◆ The problem ◆
Reproduce word for word, from the entries below, the line with "length (NC_packets d))%nat)", the line with "- destruct (copy_available", and every line between them, and nothing more.

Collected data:
(** C14: End to end. A recoder that satisfies its invariant codes the packets [k1] and
    [k2] into [c]; [c] is serialized, received and given to a client whose decoder
    pools one of the two packets and lacks the other. If the payload is independent of
    the packet the client has, the next [produceDecodedUDPNCMessage] returns a message
    with the content of the packet it lacked, and the pooled packet is used up. *)
Theorem lost_packet_recovered r g r' c k1 k2 mem junk junk' d i have lost a a' :
  Recoder_inv r → produceUDPNCMessage r g = Ok (r', Some c) → pkt_ids c = [k1; k2] →
  (length (NCM_wire c) ≤ length mem)%nat → Z.of_nat (length mem) < 2 ^ 64 →
  Decoder_inv d → NC_packets d = [] → (i < 2)%nat → innovative g i →
  find (pick i k1 k2) (packet_pool r) = Some have →
  find (pick (1 - i) k1 k2) (packet_pool r) = Some lost →
  find (pick i k1 k2) (dec_pool d) = Some (set_socket_addr have a') →
  find (pick (1 - i) k1 k2) (dec_pool d) = None →
  ∃ buf n c' d1 d2 m,
    NCM_serialize c mem = Ok (buf, n)
    ∧ NCM_deserialize (NCM_default junk) buf n = Ok (c', Z.of_nat n)
    ∧ Decoder_addUDPNCMessage d (set_socket_addr c' a) = Ok d1
    ∧ produceDecodedUDPNCMessage junk' d1 = Ok (d2, Some m)
    ∧ NCM_contentEquals m lost = true
    ∧ dec_pool d2 = erase (pick i k1 k2) (dec_pool d) ∧ NC_packets d2 = []
    ∧ packets_recovered d2 = S (packets_recovered d).
Proof.
  intros Hr E Hids Hmem H64 Hd Hq Hi Hg Hhave Hlost Hdh Hdl.
  destruct (produce_ok r g Hr) as (r1 & o & E1 & _ & Hp).
  rewrite E in E1. injection E1 as <- <-.
  destruct Hp as (q1 & m1 & q2 & m2 & Hhd & Hin & _ & _ & Hc & _).
  rewrite Hc in Hids. injection Hids as -> ->.
  destruct Hr as [[Ho Hpool] _ Hh].
  assert (Hin1 : (k1, m1) ∈ packet_pool r)
    by (destruct (packet_pool r); [done|]; injection Hhd as ->; constructor).
  rewrite Forall_forall in Hpool.
  pose proof (Hpool _ Hin1) as C1. pose proof (Hpool _ Hin) as C2. cbn in C1, C2.
  apply In_find in Hin, Hin1; [|done..].
  assert (Hms : have = pick i m1 m2 ∧ lost = pick (1 - i) m1 m2).
  { assert (i = 0 ∨ i = 1)%nat as [-> | ->] by lia; cbn in Hhave, Hlost |- *;
      split; congruence. }
  destruct Hms as [-> ->].
  destruct (build_ok (header_factory r) Hh) as (Hv & Hs & _).
  pose proof (coded_wf _ g k1 k2 m1 m2 C1 C2 Hv Hs) as Hw.
  set (hd := fst (build (header_factory r))) in *. subst c.
  rewrite NCM_serialize_wire by done.
  set (cc := coded hd g k1 k2 m1 m2) in *.
  set (c' := set_socket_addr cc a).
  assert (Hw' : NCM_wf c') by (destruct Hw; by constructor).
  pose proof (Decoder_add_spec d c' Hd Hw') as Hadd.
  change (poolable c') with false in Hadd. change (pkt_ids c') with [k1; k2] in Hadd.
  destruct (Decoder_addUDPNCMessage d c') as [d1|] eqn:Ed.
  2: { destruct Hadd as (_ & k & st & Hf & _). done. }
  destruct Hadd as (Hd1 & Hp1 & Hq1). rewrite Hq in Hq1.
  assert (Hrec1 : packets_recovered d1 = packets_recovered d).
  { unfold Decoder_addUDPNCMessage in Ed. cbn in Ed. injection Ed as <-. cbn. lia. }
  destruct (produce_pair junk' d1 hd g k1 k2 m1 m2 a a' i [])
    as (d2 & E2 & Hq2 & Hp2 & Hr2); try done; [by rewrite Hp1..|].
  rewrite Hp1 in Hp2. rewrite Hrec1 in Hr2.
  do 2 eexists. exists (set_socket_addr cc IPaddr_null), d1, d2, (set_socket_addr (pick (1 - i) m1 m2) IPaddr_null).
  splits; [done| |exact Ed|exact E2|apply NCM_contentEquals_sock|done..].
  rewrite NCM_deserialize_wire by (done || lia). done.
Qed.
End properties.

(** What [_fetchFromPacketPool] does to the queue of coded packets. It looks at the
    packets at even positions only, since it increments its index after erasing the
    packet at that index; every packet it looks at is erased, and the first decodable
    one is handed out. A call shortens a non-empty queue, so that enough calls empty it;
    a call that finds nothing leaves half of the queue unexamined. *)
Theorem fetch_examines_alternate d :
  ∃ d' o, fetchFromPacketPool d = (d', o)
  ∧ (NC_packets d', option_map (λ x, fst (fst x)) o) = scan (dec_pool d) (NC_packets d)
  ∧ (NC_packets d ≠ [] → (length (NC_packets d') < length (NC_packets d))%nat)
  ∧ (o = None → dec_pool d' = dec_pool d ∧ length (NC_packets d') = Nat.div2 (length (NC_packets d))).
Proof.
  destruct (fetch_spec d) as (d' & E & _ & Hq & Hp).
  destruct (scan_length (dec_pool d) (NC_packets d)) as [H1 H2].
  do 2 eexists. split; [exact E|]. rewrite Hq.
  destruct (scan (dec_pool d) (NC_packets d)) as [rest [m|]]; cbn [fst snd] in *.
  - destruct (copy_available _ _ _ _ _) as [avail index]. splits; [done| |done].
    intros Hne. destruct (NC_packets d); [done|cbn [length pred] in *; lia].
  - splits; [done| |intros _; split; [exact Hp|exact (H2 eq_refl)]].
    intros Hne. destruct (NC_packets d); [done|cbn [length pred] in *; lia].
Qed.

Section overflow.
Context `{Crc32} `{RlncLaws}.

(** The pool admits packets by the size of their payload alone, but a pooled packet
    is serialized with its header and its entry into a buffer of [MAX_PACKET_SIZE]
    bytes: a packet of 465 to 499 payload bytes overruns the buffer as soon as a coded
    packet that lists it and one unknown packet is decoded. *)
Theorem oversize_packet_overruns junk d c k1 k2 m rest :
  NC_packets d = c :: rest → pkt_ids c = [k1; k2] →
  find k1 (dec_pool d) = Some m → pooled k1 m → find k2 (dec_pool d) = None →
  465 ≤ getMessageSize m → produceDecodedUDPNCMessage junk d = Fail OutOfBounds.
Proof.
  intros Hq Hids Hf Hpo Hn Hsz. unfold produceDecodedUDPNCMessage.
  set (d0 := count_stats d 0 0 0 0 0 0 1).
  destruct (fetch_spec d0) as (d1 & E & _).
  change (NC_packets d0) with (NC_packets d) in *. change (dec_pool d0) with (dec_pool d) in *.
  destruct (pair_available (dec_pool d) k1 k2 0 m) as (Ha & Hc & _); [lia|done|done|].
  assert (Hs : scan (dec_pool d) (NC_packets d) = (rest, Some c)).
  { rewrite Hq. assert (Hd : decodable (dec_pool d) c = true)
      by (unfold decodable; by rewrite Hids, Ha).
    destruct rest; cbn [scan]; by rewrite Hd. }
  rewrite Hs in E. cbn [snd] in E. rewrite Hids, Hc in E. rewrite E, Hids.
  cbn [length Nat.eqb negb putAvailableInDecoder find Nat.sub].
  rewrite Z.eqb_refl, bind_ok, NCM_serialize_overflow; [done|apply Hpo|].
  rewrite length_replicate. pose proof (length_NCM_wire m (po_wf _ _ Hpo)) as Hl.
  pose proof (wf_pids _ (po_wf _ _ Hpo)) as Hp. rewrite (po_id _ _ Hpo) in Hp.
  unfold getMessageSize in Hsz. cbn [length] in Hp.
  assert (HM : (MAX_PACKET_SIZE = 500)%nat) by done. lia.
Qed.
End overflow.

(** *** Witnesses *)

#[local] Existing Instance sum_crc.
#[local] Existing Instance XorCoder.
#[local] Existing Instance XorCoder_laws.

(** A client that received [nc_example2] but not [nc_example]. *)
Definition dec_example : udpNC_decoder :=
  mkDecoder [(5, set_socket_addr nc_example2 (mkIPaddr 3 4 0))] [] 0 1 0 0 0 0 0 1 0.

Lemma dec_example_inv : Decoder_inv dec_example.
Proof.
  constructor; try (constructor; done); try (cbn; lia); [repeat constructor|].
  apply Forall_singleton. pose proof nc_example2_wf as Hw.
  constructor; [by destruct Hw; constructor|done|by exists 11|done].
Qed.
Definition set_queue (c : net_udpNC_consumer) (q : ConcurrentQueue UDPNCMessage)
    : net_udpNC_consumer :=
  mkConsumer (recvd_ordering c) q (running c) (total_packets_processed c)
    (total_not_meantforme_unicast c) (total_not_meantforme_multicast c)
    (total_toolate_packets c) (total_usedpackets c).

Definition set_recvd (c : net_udpNC_consumer) (r : list (Z * Z)) : net_udpNC_consumer :=
  mkConsumer r (msg_queue c) (running c) (total_packets_processed c)
    (total_not_meantforme_unicast c) (total_not_meantforme_multicast c)
    (total_toolate_packets c) (total_usedpackets c).

Definition bump (c : net_udpNC_consumer) (processed unicast multicast late used : nat)
    : net_udpNC_consumer :=
  mkConsumer (recvd_ordering c) (msg_queue c) (running c)
    (total_packets_processed c + processed) (total_not_meantforme_unicast c + unicast)
    (total_not_meantforme_multicast c + multicast) (total_toolate_packets c + late)
    (total_usedpackets c + used).

(** [UDPNC_msg_received]: store the message for the consuming thread. *)
Definition Consumer_UDPNC_msg_received (c : net_udpNC_consumer) (m : UDPNCMessage)
    (socket_addr : IPaddr) : net_udpNC_consumer :=
  set_queue c (push (msg_queue c) (set_socket_addr m socket_addr)).

(** The end of [order_input], reached by the messages that are accepted. *)
Definition use_input (c : net_udpNC_consumer) (id : Z) (m : UDPNCMessage) (sa : IPaddr)
    (evs : list consumer_event) : net_udpNC_consumer * list consumer_event :=
  (bump (set_recvd c (set id (getOrdering m) (recvd_ordering c))) 0 0 0 0 1,
   evs ++ [Handoff m sa]).

Definition order_input (c : net_udpNC_consumer) (m : UDPNCMessage) (sa : IPaddr)
    : outcome (net_udpNC_consumer * list consumer_event) :=
  firstFromID ← getFirstFromId m;
  let ordering := getOrdering m in
  if getMessageSize m =? 0 then
    Ok (use_input (set_recvd c (set firstFromID ordering (recvd_ordering c))) firstFromID m sa [])
  else if firstFromID =? NET_ID_UNASSIGNED then Ok (use_input c firstFromID m sa [])
  else match find firstFromID (recvd_ordering c) with
  | None =>
      Ok (use_input (set_recvd c (set firstFromID ordering (recvd_ordering c))) firstFromID m sa [])
  | Some last =>
      if (LOWEST_RESET_PACKET_ORDERING_NUMBER <=? last)
         && (ordering <? HIGHEST_RESET_ACCEPTING_ORDERING_NUMBER) then
        Ok (use_input (set_recvd c (set firstFromID 0 (recvd_ordering c))) firstFromID m sa
                      [ClearPacketPool])
      else if ordering <=? last then Ok (bump c 0 0 0 1 0, [])
      else Ok (use_input c firstFromID m sa [])
  end.

(** [filter_input], with [me] the address [getPublicIPaddr ()] returns *)
Definition filter_input (me : IPaddr) (c : net_udpNC_consumer) (m : UDPNCMessage) (sa : IPaddr)
    : outcome (net_udpNC_consumer * list consumer_event) :=
  match to_addrs m with
  | [] => Ok (c, [])
  | a :: _ =>
      if IPaddr_eqb me a then order_input c m sa
      else if negb ((host sa =? 0) && (port sa =? 0)) then Ok (bump c 0 1 0 0 0, [])
      else Ok (bump c 0 0 1 0 0, [])
  end.
(* ===== verification/VastSend.v ===== *)
(** Sending through [VASTnet]: what [sendMessage] puts into the buffers, that its
    recursion ends, what [flush] hands to the network, the statistics, and the ids and
    connections it manages. *)

From S2P Require Import Prelude Bytes StdMap Float Serial Message VastBuffer NetManager.
From S2P Require Import NetInterface VastNet.
Local Open Scope Z_scope.

(** The bytes of a message in a buffer: header and serialized message. *)
Definition framed (type : VASTHeaderType) (m : Message) : list byte :=
  vh_bytes (out_header type (Message_sizeOf m)) ++ msg_wire m.

Section sending.
Context {N : Type} `{NetManagerLaws N}.
Implicit Types v : VASTnet N.

Definition sendbuf v (reliable : bool) : list (Z * VASTBuffer) :=
  if reliable then sendbuf_TCP v else sendbuf_UDP v.

(** What is queued for a host. *)
Definition outq v (reliable : bool) (target : Z) : list byte :=
  match find target (sendbuf v reliable) with Some b => vb_content b | None => [] end.

Definition bufs_ok v : Prop :=
  ∀ r, ordered (sendbuf v r) ∧ Forall (λ p, VB_inv (snd p)) (sendbuf v r).

(** The parts of the state that sending leaves alone. *)
Record kept (v v' : VASTnet N) : Prop := mk_kept {
  kept_inq : inq v' = inq v;
  kept_addr : id2addr v' = id2addr v;
  kept_counter : IDcounter v' = IDcounter v;
  kept_entries : entries v' = entries v;
  kept_public : is_public v' = is_public v;
  kept_timeout : timeout_IDrequest v' = timeout_IDrequest v;
  kept_id : nm_getID (manager v') = nm_getID (manager v);
  kept_active : isActive (manager v') = isActive (manager v);
  kept_self : getAddress (manager v') = getAddress (manager v) }.

Lemma kept_refl v : kept v v.
Proof. done. Qed.

Lemma kept_step v1 v2 v3 : kept v1 v2 → kept v2 v3 → kept v1 v3.
Proof. intros [] []. split; congruence. Qed.

Lemma stat_same v t ty k d :
  let v' := updateTransmissionStat v t ty k d in
  manager v' = manager v ∧ sendbuf_TCP v' = sendbuf_TCP v ∧ sendbuf_UDP v' = sendbuf_UDP v
  ∧ kept v v'.
Proof.
  cbv zeta. unfold updateTransmissionStat. destruct (_ || _); [done|].
  destruct (d =? 1); [done|]. by destruct (d =? 2).
Qed.

Lemma default_buf_ok v r t : bufs_ok v → VB_inv (default VB_default (find t (sendbuf v r))).
Proof.
  intros Hb. destruct (find t (sendbuf v r)) eqn:E; cbn; [|apply VB_new_inv].
  apply find_In in E. by eapply (proj1 (Forall_forall _ _) (proj2 (Hb r))) in E.
Qed.

Lemma outq_default v r t :
  vb_content (default VB_default (find t (sendbuf v r))) = outq v r t.
Proof. unfold outq. destruct (find t (sendbuf v r)); [done|apply VB_new_inv]. Qed.

(** [enqueue] appends the frame to one buffer. *)
Lemma enqueue_ok v t m r ty : bufs_ok v → Message_inv m →
  ∃ v', enqueue v t m r ty = Ok (v', wrap 22 (Z.of_nat (Message_sizeOf m)))
  ∧ bufs_ok v' ∧ manager v' = manager v ∧ kept v v'
  ∧ (∀ r' t', outq v' r' t' =
       if Bool.eqb r' r && (t' =? t) then outq v r' t' ++ framed ty m else outq v r' t').
Proof.
  intros Hb Hm. unfold enqueue. fold (sendbuf v r). cbv zeta.
  destruct (VB_add_ok _ (vh_bytes (out_header ty (Message_sizeOf m))) (default_buf_ok v r t Hb))
    as (b1 & -> & I1 & C1). rewrite bind_ok. cbn beta iota.
  destruct (VB_add_msg b1 m I1 Hm) as (b2 & -> & I2 & C2). rewrite bind_ok. cbn beta iota.
  rewrite C1, outq_default, <- app_assoc in C2. fold (framed ty m) in C2.
  set (v0 := if r then _ else _).
  destruct (stat_same v0 t (msgtype m) (Z.of_nat (msize m) + 4) 1) as (Em & Et & Eu & K).
  eexists. split; [reflexivity|].
  assert (Es : ∀ r', sendbuf (updateTransmissionStat v0 t (msgtype m) (Z.of_nat (msize m) + 4) 1) r'
                     = if Bool.eqb r' r then set t b2 (sendbuf v r) else sendbuf v r').
  { intros r'. unfold sendbuf. destruct r'; rewrite ?Et, ?Eu; unfold v0; by destruct r. }
  split; [|split; [|split]].
  - intros r'. rewrite Es. destruct (Bool.eqb r' r); [|apply Hb].
    destruct (Hb r). split; [by apply ordered_set|by apply Forall_set].
  - rewrite Em. unfold v0. by destruct r.
  - apply (kept_step _ v0); [|done]. unfold v0. by destruct r.
  - intros r' t'. unfold outq. rewrite Es.
    destruct (Bool.eqb_spec r' r) as [->|]; cbn [andb]; [|done].
    rewrite find_set. destruct (Z.eqb_spec t' t) as [->|]; [|done].
    by rewrite C2.
Qed.

(** The message with its sender filled in. *)
Definition filled v (m : Message) : Message :=
  if from m =? 0 then set_from m (nm_getID (manager v)) else m.

Lemma filled_inv v m : Message_inv m → Message_inv (filled v m).
Proof. unfold filled. by destruct (from m =? 0). Qed.

(** The queues after a frame for [t] was added. *)
Definition queued v v' (r : bool) (t : Z) (bs : list byte) : Prop :=
  ∀ r' t', outq v' r' t' = if Bool.eqb r' r && (t' =? t) then outq v r' t' ++ bs else outq v r' t'.
(** A target without a mapping. *)
Lemma resolve_unknown q msg t : Message_inv msg → has t (id2host q) = false →
  ∃ prev b, copy_of prev msg ∧ (copy_of (prevDefaultHostMsg q) msg → b = true)
  ∧ resolve_target q msg t
    = let c := if b : bool then u64 (defaultHostCounter q + 1) else defaultHostCounter q in
      Ok (if 10 <=? c then (with_retry q prev 0, None) else (with_retry q prev c, Some (default_host q))).
Proof.
  intros Hm Ht. unfold resolve_target, has in *. destruct (find t (id2host q)); [done|].
  destruct (Message_copy_ok msg Hm) as (other & -> & Co & _).
  destruct (Message_assign_ok msg Hm) as (prev & -> & Cp & _). rewrite !bind_ok.
  exists prev, (Message_eqb (prevDefaultHostMsg q) other). splits; [done| |].
  - intros C. by apply (eqb_copies _ _ msg).
  - cbv zeta. by destruct (10 <=? _).
Qed.

Lemma discard_run now msg ts1 ts2 hosts failed num q :
  Message_inv msg → Forall (λ t, has t (id2host q) = false) ts1 →
  up (net q) (default_host q) = true → copy_of (prevDefaultHostMsg q) msg →
  0 ≤ defaultHostCounter q < 10 → 10 ≤ defaultHostCounter q + Z.of_nat (length ts1) →
  ∃ prev, split_targets now q msg (ts1 ++ ts2) hosts failed num
          = Ok (with_retry q prev 0, failed, None).
Proof.
  intros Hm Hts. revert q hosts num Hts. induction ts1 as [|t ts1 IH]; intros q hosts num Hts Hu Hp Hc Hl.
  { cbn in Hl. lia. }
  apply Forall_cons in Hts as [Ht Hts]. cbn [app split_targets].
  destruct (resolve_unknown q msg t Hm Ht) as (prev & b & Cp & Hb & ->). rewrite Hb by done.
  cbv zeta. rewrite wrap_id by (split; [lia|change (2 ^ 64) with 18446744073709551616; lia]).
  rewrite length_cons in Hl. destruct (Z.leb_spec 10 (defaultHostCounter q + 1)).
  { rewrite bind_ok. cbn beta iota. by exists prev. }
  rewrite bind_ok. cbn beta iota. cbn [net with_retry].
  rewrite validate_settled, bind_ok by by left. cbn beta iota.
  rewrite validate_settled, bind_ok by by left. cbn beta iota zeta. rewrite Hu.
  destruct (IH (with_net (with_retry q prev (defaultHostCounter q + 1)) (net q))
    (add_target (default_host q) t hosts) (num + 1)) as (prev' & E); try done; cbn in *; try lia.
  by exists prev'.
Qed.
(* ===== verification/SweepParts.v ===== *)
(** The queue of events of the sweep, a hash table of ordered chains, and its output, each with
    its invariant. The operations of the queue find what they look for, and it holds each event
    once; in the output edges, lines and vertices correspond. *)

From S2P Require Import Prelude Bytes StdMap Float Serial Geometry Sweep BeachLine.
Local Open Scope Z_scope.

(** *** Arrays *)

Lemma upd_int_ok {A} (l : list A) i f x : 0 ≤ i → l !! Z.to_nat i = Some x → upd_int l i f = Ok (<[Z.to_nat i := f x]> l).
Proof. intros Hi E. unfold upd_int, upd_at. destruct (Z.ltb_spec i 0); [lia|]. by rewrite (at_idx_ok _ _ _ E), bind_ok. Qed.

Lemma at_int_some {A} (l : list A) i x : 0 ≤ i → l !! Z.to_nat i = Some x → at_int l i = Ok x.
Proof. intros Hi E. unfold at_int. destruct (Z.ltb_spec i 0); [lia|]. by apply at_idx_ok. Qed.

Lemma int_lookup {A} (l : list A) i : 0 ≤ i < Z.of_nat (length l) → ∃ x, l !! Z.to_nat i = Some x.
Proof. intros Hi. apply lookup_lt_is_Some_2. lia. Qed.

(** An element is added to one of the lists. *)
Lemma concat_insert (l : list (list nat)) b c c' d : l !! b = Some c → c' ≡ₚ d ++ c → concat (<[b := c']> l) ≡ₚ d ++ concat l.
Proof.
  intros E P. pose proof (lookup_lt_Some _ _ _ E) as Hb. rewrite <- (take_drop_middle l b c E) at 2.
  rewrite insert_take_drop by done. rewrite !concat_app. cbn [concat]. rewrite P. solve_Permutation.
Qed.

Lemma in_concat_at (l : list (list nat)) x : x ∈ concat l ↔ ∃ b c, l !! b = Some c ∧ x ∈ c.
Proof.
  rewrite list_elem_of_In, in_concat. split.
  - intros (c & Hc%list_elem_of_In & Hx%list_elem_of_In). apply list_elem_of_lookup in Hc as [b Hb]. by exists b, c.
  - intros (b & c & Hb & Hx). exists c. rewrite <- !list_elem_of_In. split; [by eapply list_elem_of_lookup_2|done].
Qed.

(** *** Chains *)

Lemma chain_delete_ok he l : he ∈ l → ∃ l', chain_delete he l = Ok l' ∧ l ≡ₚ he :: l'.
Proof.
  induction l as [|n l IH]; [by intros ?%elem_of_nil|]. cbn [chain_delete]. destruct (Nat.eqb_spec n he) as [->|Hne]; [by exists l|].
  rewrite elem_of_cons. intros [->|Hin]; [done|]. destruct (IH Hin) as (l' & -> & P). rewrite bind_ok. exists (n :: l').
  split; [done|]. rewrite P. constructor.
Qed.

Lemma chain_insert_ok st he y x l : (∀ n, n ∈ l → ∃ h v, halfedges st !! n = Some h ∧ vertex h = Some v) →
  ∃ l', chain_insert st he y x l = Ok l' ∧ l' ≡ₚ he :: l.
Proof.
  induction l as [|n l IH]; intros Hl; cbn [chain_insert]; [by exists [he]|].
  destruct (Hl n) as (h & v & Hh & Hv); [by left|]. rewrite (he_at_ok _ _ _ Hh), bind_ok.
  set (o := if SFgtb y (ystar h) then _ else _). assert (∃ b, o = Ok b) as [b ->].
  { unfold o. destruct (SFgtb _ _); [by eexists|]. destruct (SpecFloat.SFeqb _ _); [|by eexists]. rewrite Hv. cbn [deref]. rewrite bind_ok. by eexists. }
  rewrite bind_ok. destruct b; [|by exists (he :: n :: l)].
  destruct IH as (l' & -> & P); [intros m Hm; apply Hl; by right|]. rewrite bind_ok. exists (n :: l'). split; [done|]. rewrite P. constructor.
Qed.

Section queue.
Context (bd : bounds) (Hsq : 0 < sqrt_nsites bd).

Lemma bucket_range y : 0 ≤ bucket_of bd y < PQhashsize bd.
Proof.
  unfold bucket_of, PQhashsize. cbv zeta. set (i := int_of_f64 (f64_mul _ _)). clearbody i.
  destruct (Z.ltb_spec i 0); [destruct (Z.leb_spec (4 * sqrt_nsites bd) 0)|destruct (Z.leb_spec (4 * sqrt_nsites bd) i)]; lia.
Qed.

(** *** The invariant *)

Record queue_inv (hs : list Halfedge) (pq : list (list nat)) (count mn : Z) : Prop := mk_queue_inv {
  q_len : Z.of_nat (length pq) = PQhashsize bd;
  q_nodup : NoDup (concat pq);
  q_bucket : ∀ b c x, pq !! b = Some c → x ∈ c →
    ∃ h v, hs !! x = Some h ∧ vertex h = Some v ∧ Z.to_nat (bucket_of bd (ystar h)) = b;
  q_count : count = Z.of_nat (length (concat pq));
  q_least : 0 ≤ mn;
  q_min : ∀ b c, pq !! b = Some c → Z.of_nat b < mn → c = [] }.

Definition queue st : Prop := queue_inv (halfedges st) (PQhash st) (PQcount st) (PQmin st).
Definition queued st : list nat := concat (PQhash st).

(** What the queue leaves alone *)
Definition only_queue st st' : Prop :=
  edges st' = edges st ∧ ELhash st' = ELhash st ∧ w_sites st' = w_sites st ∧ w_lines st' = w_lines st ∧ w_vertex st' = w_vertex st.

Lemma queued_event st x : queue st → x ∈ queued st → ∃ h v, halfedges st !! x = Some h ∧ vertex h = Some v.
Proof. intros Q Hx. apply in_concat_at in Hx as (b & c & Hb & Hx). destruct (q_bucket _ _ _ _ Q b c x Hb Hx) as (h & v & ? & ? & _). by exists h, v. Qed.

(** An event is in the chain of its bucket. *)
Lemma queued_in st x h : queue st → x ∈ queued st → halfedges st !! x = Some h →
  ∃ c, PQhash st !! Z.to_nat (bucket_of bd (ystar h)) = Some c ∧ x ∈ c.
Proof.
  intros Q Hx Hh. apply in_concat_at in Hx as (b & c & Hb & Hx). destruct (q_bucket _ _ _ _ Q b c x Hb Hx) as (h' & v & Hh' & _ & Eb).
  assert (h' = h) as -> by congruence. exists c. by rewrite Eb.
Qed.

(** Halfedges may be added, and change otherwise. *)
Lemma queue_views hs hs' pq k m (l1 : list (option Site)) l2 : queue_inv hs pq k m →
  vertex <$> hs' = (vertex <$> hs) ++ l1 → ystar <$> hs' = (ystar <$> hs) ++ l2 → queue_inv hs' pq k m.
Proof.
  intros [L N B C Le M] Ev Ey. split; try done. intros b c x Hb Hx. destruct (B b c x Hb Hx) as (h & v & Hh & Hv & Eb).
  assert (E1 : (vertex <$> hs') !! x = Some (Some v)). { rewrite Ev. apply lookup_app_l_Some. by rewrite (view_at _ _ _ _ Hh), Hv. }
  assert (E2 : (ystar <$> hs') !! x = Some (ystar h)). { rewrite Ey. apply lookup_app_l_Some. by rewrite (view_at _ _ _ _ Hh). }
  apply at_view in E1 as (h1 & H1 & E1). apply at_view in E2 as (h2 & H2 & E2). assert (h2 = h1) as -> by congruence.
  exists h1, v. by rewrite E2.
Qed.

◆ Response to the task ◆
  ∧ (NC_packets d ≠ [] → (length (NC_packets d') < length (NC_packets d))%nat)
  ∧ (o = None → dec_pool d' = dec_pool d ∧ length (NC_packets d') = Nat.div2 (length (NC_packets d))).
Proof.
  destruct (fetch_spec d) as (d' & E & _ & Hq & Hp).
  destruct (scan_length (dec_pool d) (NC_packets d)) as [H1 H2].
  do 2 eexists. split; [exact E|]. rewrite Hq.
  destruct (scan (dec_pool d) (NC_packets d)) as [rest [m|]]; cbn [fst snd] in *.
  - destruct (copy_available _ _ _ _ _) as [avail index]. splits; [done| |done].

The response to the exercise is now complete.